Rep. James Lankford (OK-05)
Individuals have expressed that the “game is over” since the Supreme Court has ruled on the president’s health care law. While the court upheld the constitutionality of the law through a tortured argument referred to in the dissent as “judicial taxation” and a “rewrite of the law,” even the majority opinion of the court would not rule on the “wisdom of the law.”
The president touts a new freebie each week in the health care law, and taxpayer-funded commercials run on TV and radio touting its benefits. As a person with a front-row seat to federal government inefficiency, I don’t understand how anyone can believe that giving the federal government control of private health care decisions will yield better, more efficient or more effective outcomes for patients. The Congressional Budget Office just changed the 10-year cost revision from $800 billion to $1.8 trillion, and the law isn’t even fully rolled out yet. When was the last time the federal government took over a state or private business function and made it more efficient or effective? The status quo in health care is unacceptable, but federal government control is even worse.
Right now companies are evaluating how many people they will move to part time to avoid the mandate. Companies with 50 or fewer employees have an incentive not to grow. Other companies will evaluate the cost of the tax or the cost of the insurance premiums since everyone will get “free” health care anyway. More than 20 new taxes kick in over the next two years, including one on people with high medical bills (yes, the deduction for individuals with high medical bills just changed, so they will pay more in taxes to offset the cost of the uninsured).
No one has any idea what proposals will come from the new Independent Payment Advisory Board (IPAB) appointed by the president in 2013. IPAB is charged with selecting which procedures, prescriptions and providers are too expensive, and it can “deny coverage without any review.” IPAB is only one of more than 150 boards, departments or agencies created by the law.

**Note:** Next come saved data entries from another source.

(** X8: the number of businesses scales the costs and the revenue but
    none of the ROI figures: two valid inputs of moderate size that
    differ only in [num_businesses] yield the same float for the summary
    ROI, for the per-business ROI, and for the ROI of every year of the
    table. *)
Theorem X8_roi_independent_of_count (i j : Inputs) :
  valid_inputs i -> moderate i ->
  valid_inputs j -> moderate j ->
  purchase_price i = purchase_price j ->
  annual_cost i = annual_cost j ->
  resale_value i = resale_value j ->
  resale_year i = resale_year j ->
  roi i = roi j /\
  roi_per_business i = roi_per_business j /\
  roi_over_time i = roi_over_time j.
Proof.
  intros Hvi Hmi Hvj Hmj Ep Ea Ev Ey.
  assert (Eb : roi_per_business i = roi_per_business j).
  { unfold roi_per_business. now rewrite Ep, Ea, Ev, Ey. }
  split; [| split; [assumption |]].
  - now rewrite (roi_is_roi_per_business i), (roi_is_roi_per_business j).
  - rewrite !roi_over_time_closed.
    assert (Eyears : years i = years j) by (unfold years; now rewrite Ey).
    rewrite <- Eyears. apply mapM_ext. intros y Hy.
    apply years_In in Hy.
    rewrite (row_quotient_per_business i y Hvi Hmi Hy).
    rewrite (row_quotient_per_business j y Hvj Hmj ltac:(lia)).
    now rewrite Ep, Ea, Ev, Ey.
Qed.

Lemma X8_roi_independent_of_count_witness :
  roi scenario1 = roi scenario1_scaled /\
  roi_per_business scenario1 = roi_per_business scenario1_scaled /\
  roi_over_time scenario1 = roi_over_time scenario1_scaled.
Proof.
  apply (X8_roi_independent_of_count scenario1 scenario1_scaled);
    try reflexivity.
  - repeat split; reflexivity.
  - split; vm_compute; reflexivity.
  - repeat split; reflexivity.
  - split; vm_compute; reflexivity.
Defined.

Lemma inject_Z_pos (z : Z) : 0 < z -> (0 < inject_Z z)%Q.
Proof. intros H. change 0%Q with (inject_Z 0). now rewrite <- Zlt_Qlt. Qed.

(** A float within the tolerance of a rational has the sign of that
    rational. *)
Lemma tolerance_sign (G R : Q) :
  (Qabs (G - R) <= eps * Qabs R)%Q ->
  ((0 < G <-> 0 < R) /\ (G == 0 <-> R == 0) /\ (G < 0 <-> R < 0))%Q.
Proof.
  unfold eps. intros H. apply Qabs_Qle_condition in H.
  destruct (Rounding.Qabs_elim R) as [[E S] | [E S]]; rewrite E in H;
    repeat split; intros; lra.
Qed.

(** Bounds on a quotient of ints read off the ints. *)
Lemma ratio_lt (a b c : Z) :
  0 < b -> a < c * b -> (ratio a b < inject_Z c)%Q.
Proof.
  intros Hb H. unfold ratio. apply Qlt_shift_div_r; [now apply inject_Z_pos |].
  rewrite <- inject_Z_mult. now rewrite <- Zlt_Qlt.
Qed.

Lemma ratio_gt (a b c : Z) :
  0 < b -> c * b < a -> (inject_Z c < ratio a b)%Q.
Proof.
  intros Hb H. unfold ratio. apply Qlt_shift_div_l; [now apply inject_Z_pos |].
  rewrite <- inject_Z_mult. now rewrite <- Zlt_Qlt.
Qed.

Lemma ratio_zero (a b : Z) : 0 < b -> (ratio a b == 0)%Q <-> a = 0.
Proof.
  intros Hb. split.
  - intros H.
    destruct (Z.lt_trichotomy a 0) as [Hlt | [Heq | Hgt]]; [| assumption |].
    + pose proof (ratio_lt a b 0 Hb ltac:(lia)) as Hr.
      change (inject_Z 0) with 0%Q in Hr. lra.
    + pose proof (ratio_gt a b 0 Hb ltac:(lia)) as Hr.
      change (inject_Z 0) with 0%Q in Hr. lra.
  - intros ->. unfold ratio, Qdiv. change (inject_Z 0) with 0%Q. ring.
Qed.

(** X9: for every valid input of moderate size the sign of the ROI the
    summary shows is decided by the per-business break-even alone: the
    float is positive, zero or negative exactly as [resale_value] is
    above, equal to or below [purchase_price + annual_cost *
    resale_year]. *)
Theorem X9_break_even (i : Inputs) :
  valid_inputs i -> moderate i ->
  exists g : float,
    roi i = Ok g /\
    ((0 < to_Q g)%Q <->
     purchase_price i + annual_cost i * resale_year i < resale_value i) /\
    ((to_Q g == 0)%Q <->
     resale_value i = purchase_price i + annual_cost i * resale_year i) /\
    ((to_Q g < 0)%Q <->
     resale_value i < purchase_price i + annual_cost i * resale_year i).
Proof.
  intros Hv Hm.
  destruct (roi_correct i Hv Hm) as (g & Eg & _ & Hg).
  exists g. split; [assumption |].
  destruct (tolerance_sign _ _ Hg) as (Hpos & Hzero & Hneg).
  pose proof (total_cost_pos i Hv) as Ht.
  assert (Hb : 0 < num_businesses i) by apply Hv.
  pose proof (net_profit_factor i) as En.
  set (u := purchase_price i + annual_cost i * resale_year i) in *.
  unfold roi_exact in *.
  set (R := ratio (net_profit i) (total_cost i)) in *.
  assert (Rpos : (0 < R)%Q <-> 0 < net_profit i).
  { split; intros H.
    - destruct (Z.lt_ge_cases 0 (net_profit i)) as [| Hle]; [assumption |].
      destruct (Z.eq_dec (net_profit i) 0) as [E0 | N0].
      + apply (ratio_zero _ _ Ht) in E0. fold R in E0. lra.
      + pose proof (ratio_lt (net_profit i) (total_cost i) 0 Ht ltac:(lia)) as Hr.
        fold R in Hr. change (inject_Z 0) with 0%Q in Hr. lra.
    - pose proof (ratio_gt (net_profit i) (total_cost i) 0 Ht ltac:(lia)) as Hr.
      now change (inject_Z 0) with 0%Q in Hr. }
  assert (Rneg : (R < 0)%Q <-> net_profit i < 0).
  { split; intros H.
    - destruct (Z.lt_ge_cases (net_profit i) 0) as [| Hge]; [assumption |].
      destruct (Z.eq_dec (net_profit i) 0) as [E0 | N0].
      + apply (ratio_zero _ _ Ht) in E0. fold R in E0. lra.
      + pose proof (ratio_gt (net_profit i) (total_cost i) 0 Ht ltac:(lia)) as Hr.
        fold R in Hr. change (inject_Z 0) with 0%Q in Hr. lra.
    - pose proof (ratio_lt (net_profit i) (total_cost i) 0 Ht ltac:(lia)) as Hr.
      now change (inject_Z 0) with 0%Q in Hr. }
  pose proof (ratio_zero (net_profit i) (total_cost i) Ht) as Rzero. fold R in Rzero.
  split; [| split].
  - rewrite Hpos. split; intros H.
    + assert (0 < R)%Q by lra. apply Rpos in H0. nia.
    + assert (0 < net_profit i) by nia. apply Rpos in H0. lra.
  - rewrite Hzero. split; intros H.
    + assert (R == 0)%Q by lra. apply Rzero in H0. nia.
    + assert (net_profit i = 0) by nia. apply Rzero in H0. lra.
  - rewrite Hneg. split; intros H.
    + assert (R < 0)%Q by lra. apply Rneg in H0. nia.
    + assert (net_profit i < 0) by nia. apply Rneg in H0. lra.
Qed.

Lemma X9_break_even_witness :
  exists g : float,
    roi scenario1 = Ok g /\
    ((0 < to_Q g)%Q <->
     purchase_price scenario1 + annual_cost scenario1 * resale_year scenario1
     < resale_value scenario1) /\
    ((to_Q g == 0)%Q <->
     resale_value scenario1
     = purchase_price scenario1
       + annual_cost scenario1 * resale_year scenario1) /\
    ((to_Q g < 0)%Q <->
     resale_value scenario1
     < purchase_price scenario1
       + annual_cost scenario1 * resale_year scenario1).
Proof.
  apply (X9_break_even scenario1).
  - repeat split; reflexivity.
  - split; vm_compute; reflexivity.
Defined.

(** ** Inside the widget ranges *)

(** X10: whatever the sidebar widgets deliver, the script raises no
    exception and renders everything: the total cost lies between 1,290
    and 439,800, the total revenue between 10,000 and 20,000,000, the
    table has between 3 and 20 rows, every ROI in it is a finite float,
    and the summary ROI is a finite float between -55 and 77,420
    (percent). *)
Theorem X10_widget_run (i : Inputs) :
  widget_inputs i ->
  exists (s : Summary) (d : DataFrame),
    script i = Completed s d /\
    1290 <= s_total_cost s <= 439800 /\
    10000 <= s_total_revenue s <= 20000000 /\
    (3 <= length (rows d) <= 20)%nat /\
    (forall r : Row, In r (rows d) -> is_finite (r_roi r) = true) /\
    is_finite (s_roi s) = true /\
    (-55 < to_Q (s_roi s) < 77420)%Q.
Proof.
  intros Hw.
  pose proof (widget_valid i Hw) as Hv.
  pose proof (widget_moderate i Hw) as Hm.
  destruct (script_completes_ex i Hv Hm) as (s & d & Hs).
  destruct (script_completed_inv i s d Hs)
    as (_ & _ & E3 & E4 & E5 & Er & _ & Hrows).
  destruct (table_rows i _ Hrows) as [Hlen Hnth].
  destruct (roi_correct i Hv Hm) as (g & Eg & Fg & Hg).
  assert (g = s_roi s) by congruence. subst g.
  exists s, d. split; [assumption |].
  unfold widget_inputs in Hw. cbn [In] in Hw.
  destruct Hw as (Hn & Hp & Ha & Hr & Hy).
  assert (Hn' : 10 <= num_businesses i <= 200) by lia.
  assert (Hp' : 99 <= purchase_price i <= 199) by lia.
  set (u := purchase_price i + annual_cost i * resale_year i).
  assert (Hu : 129 <= u <= 2199) by (subst u; nia).
  assert (Etc : total_cost i = num_businesses i * u)
    by (subst u; apply total_cost_factor).
  assert (Enp : net_profit i = num_businesses i * (resale_value i - u))
    by (subst u; apply net_profit_factor).
  split; [rewrite E3, Etc; nia |].
  split; [rewrite E4; unfold total_revenue; nia |].
  split; [lia |].
  split.
  - intros r Hin. destruct (In_nth_error _ _ Hin) as [k Hk].
    destruct (Hnth k r Hk) as [Hlt Hrow].
    destruct (row_at_correct i Hv Hm (Z.of_nat k + 1)) as (r0 & Hrow0 & Hfin & _);
      [lia |].
    congruence.
  - split; [assumption |].
    pose proof (total_cost_pos i Hv) as Ht.
    assert (Hlo : (inject_Z (-546) < ratio (net_profit i * 1000) (total_cost i))%Q).
    { apply ratio_gt; [assumption |]. rewrite Etc, Enp. nia. }
    assert (Hhi : (ratio (net_profit i * 1000) (total_cost i) < inject_Z 774195)%Q).
    { apply ratio_lt; [assumption |]. rewrite Etc, Enp. nia. }
    assert (ER : (ratio (net_profit i * 1000) (total_cost i)
                  == roi_exact i * 10)%Q).
    { unfold roi_exact, ratio. rewrite inject_Z_mult.
      change (inject_Z 1000) with 1000%Q. field.
      intros E. change 0%Q with (inject_Z 0) in E.
      rewrite inject_Z_injective in E. lia. }
    rewrite ER in Hlo, Hhi.
    change (inject_Z (-546)) with (-546)%Q in Hlo.
    change (inject_Z 774195) with 774195%Q in Hhi.
    unfold eps in Hg. apply Qabs_Qle_condition in Hg.
    destruct (Rounding.Qabs_elim (roi_exact i)) as [[E S] | [E S]];
      rewrite E in Hg; split; lra.
Qed.

Lemma X10_widget_run_witness :
  exists (s : Summary) (d : DataFrame),
    script widget_low = Completed s d /\
    1290 <= s_total_cost s <= 439800 /\
    10000 <= s_total_revenue s <= 20000000 /\
    (3 <= length (rows d) <= 20)%nat /\
    (forall r : Row, In r (rows d) -> is_finite (r_roi r) = true) /\
    is_finite (s_roi s) = true /\
    (-55 < to_Q (s_roi s) < 77420)%Q.
Proof.
  apply (X10_widget_run widget_low).
  unfold widget_inputs, widget_low. cbn. lia.
Defined.

(** ** Text formatting *)

Lemma uint_digits (d : Decimal.uint) :
  Forall (fun c => is_digit c = true)
         (list_ascii_of_string (NilEmpty.string_of_uint d)).
Proof.
  induction d; cbn [NilEmpty.string_of_uint list_ascii_of_string];
    constructor; (reflexivity || assumption).
Qed.

Lemma str_int_nonneg (z : Z) :
  0 <= z ->
  exists (c : ascii) (t : string),
    str_int z = String c t /\
    Forall (fun c => is_digit c = true) (list_ascii_of_string (str_int z)).
Proof.
  intros Hz. unfold str_int. destruct z as [| p | p]; [| | lia].
  - exists "0"%char, EmptyString. split; [reflexivity |].
    repeat constructor.
  - cbn [Z.to_int NilZero.string_of_int].
    pose proof (Unsigned.to_uint_nonnil p) as Hn.
    pose proof (uint_digits (Pos.to_uint p)) as Hd.
    destruct (Pos.to_uint p) eqn:E; [congruence | ..];
      cbn [NilZero.string_of_uint NilEmpty.string_of_uint] in *;
      eexists; eexists; (split; [reflexivity | exact Hd]).
Qed.

Lemma str_int_neg (p : positive) :
  str_int (Zneg p) = String "-" (str_int (Zpos p)).
Proof. reflexivity. Qed.

Lemma read_int_str_int (z : Z) : read_int (str_int z) = Some z.
Proof.
  unfold read_int, str_int. rewrite NilZero.isi.
  - cbn [option_map]. now rewrite DecimalZ.of_to.
  - destruct z; cbn; try discriminate.
    intros [= E]. now apply Unsigned.to_uint_nonnil in E.
  - destruct z; cbn; try discriminate.
    intros [= E]. now apply Unsigned.to_uint_nonnil in E.
Qed.

Lemma digit_not_comma (c : ascii) : is_digit c = true -> not_comma c = true.
Proof.
  unfold not_comma. destruct (Ascii.eqb_spec c ","%char) as [-> | ]; [| reflexivity].
  discriminate.
Qed.

Lemma filter_group3 (l : list ascii) :
  Forall (fun c => not_comma c = true) l ->
  forall k : nat, filter not_comma (group3 l k) = l.
Proof.
  induction 1 as [| c l Hc Hl IH]; intros k; [reflexivity |].
  destruct k as [| k]; cbn [group3 filter].
  - change (not_comma ","%char) with false. cbn iota. rewrite Hc, IH. reflexivity.
  - rewrite Hc, IH. reflexivity.
Qed.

By the way, do you remember the president’s promise, “If you like your insurance you can keep it”? The administration recently estimated that up to 80 percent of all small business and 64 percent of medium- to large-company health plans won’t be grandfathered after 2013. Translation: Your policy will change. Also, since the new law punished hospitals owned by physicians, all of the physician-owned hospitals in Oklahoma are headed for major changes.
There are free-market proposals on the table to provide portability, cover high-risk individuals, increase competition and provide for those in true poverty. But this administration honestly believes a few people in Washington are more compassionate and more efficient that any state leader, any local hospital or any private company. I just happen to disagree.
If people think health care is complicated and expensive now, just wait until it’s “free.”